» **TASK GOAL**: All lines at or after the one containing "let mh := wrap32 (ah * af + bh * bf) in", up to the last line of the material, must be repeated exactly, and no others.

» **EXTRACTED INFORMATION**:
(** * ImPlot3D internals: colormap tables, tickers and axis fitting

    A shallow embedding of [implot3d_internal.h] (ImPlot3D v0.1) and the
    properties its specification states about it.

    Conventions of the embedding.
    - [ImU32] is a [Z] in [[0, 2^32)]; unsigned arithmetic wraps and the
      wrap-around is written out ([wrap32], [wrap64]).
    - [int] is a [Z].  An [ImVector] holds at most [INT_MAX] elements, so
      its sizes and indices are plain integers.  Signed overflow is
      undefined in C++: where the header computes an [int] of its own
      that one call can take out of range, the table size of line 182,
      the computation goes through [as_int] and stops there.
    - [float] is IEEE-754 binary32, given by the Standard Library's
      [SpecFloat] at precision 24; every operation rounds to nearest,
      ties to even.
    - An operation returns [None] where the C++ code stops on an
      [IM_ASSERT] or reads outside an array; [Some] carries the result.
    - What the host toolkit (Dear ImGui) supplies -- string hashing, text
      measurement -- and the build switch [IMPLOT_MIX64] are the fields
      of the class [Host]. *)

From Stdlib Require Import ZArith Lia Bool List String Ascii.
From Stdlib Require Import Floats.SpecFloat.
From stdpp Require Import base option list gmap.

Local Open Scope Z_scope.

(* ================================================================== *)
(** * Machine integers *)

Definition is_u32 (x : Z) : Prop := 0 <= x < 2 ^ 32.
Definition wrap32 (x : Z) : Z := x mod 2 ^ 32.
Definition wrap64 (x : Z) : Z := x mod 2 ^ 64.

Definition INT_MIN : Z := - 2 ^ 31.
Definition INT_MAX : Z := 2 ^ 31 - 1.

(** An [int] expression: its value, [None] where it overflows. *)
Definition as_int (x : Z) : option Z :=
  if decide (INT_MIN <= x <= INT_MAX) then Some x else None.

(** [ImClamp] of imgui_internal.h:
    [(v < mn) ? mn : (v > mx) ? mx : v]. *)
Definition ImClamp (v mn mx : Z) : Z :=
  if v <? mn then mn else if mx <? v then mx else v.

(* ================================================================== *)
(** * Generic helpers (lines 66-89) *)

(** [ImMixU32] compiled with [IMPLOT_MIX64]: one 64-bit product. *)
Definition ImMixU32_mix64 (a b s : Z) : Z :=
  let af := wrap32 (256 - s) in
  let bf := s in
  let al := Z.lor (Z.land a 0x00ff00ff) (wrap64 (Z.shiftl (Z.land a 0xff00ff00) 24)) in
  let bl := Z.lor (Z.land b 0x00ff00ff) (wrap64 (Z.shiftl (Z.land b 0xff00ff00) 24)) in
  let mix := wrap64 (al * af + bl * bf) in
  wrap32 (Z.lor (Z.land (Z.shiftr mix 32) 0xff00ff00)
                (Z.shiftr (Z.land mix 0xff00ff00) 8)).

(** [ImMixU32] compiled without it: two 32-bit products. *)
Definition ImMixU32_mix32 (a b s : Z) : Z :=
  let af := wrap32 (256 - s) in
  let bf := s in
  let al := Z.land a 0x00ff00ff in
  let ah := Z.shiftr (Z.land a 0xff00ff00) 8 in
  let bl := Z.land b 0x00ff00ff in
  let bh := Z.shiftr (Z.land b 0xff00ff00) 8 in
  let ml := wrap32 (al * af + bl * bf) in
  let mh := wrap32 (ah * af + bh * bf) in
  Z.lor (Z.land mh 0xff00ff00) (Z.shiftr (Z.land ml 0xff00ff00) 8).

(* ================================================================== *)
(** * Single and double precision floats *)

Module F32.
Definition prec : Z := 24.
Definition emax : Z := 128.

» **TASK SOLUTION**:
  let mh := wrap32 (ah * af + bh * bf) in
  Z.lor (Z.land mh 0xff00ff00) (Z.shiftr (Z.land ml 0xff00ff00) 8).

(* ================================================================== *)
(** * Single and double precision floats *)

Module F32.
Definition prec : Z := 24.
Definition emax : Z := 128.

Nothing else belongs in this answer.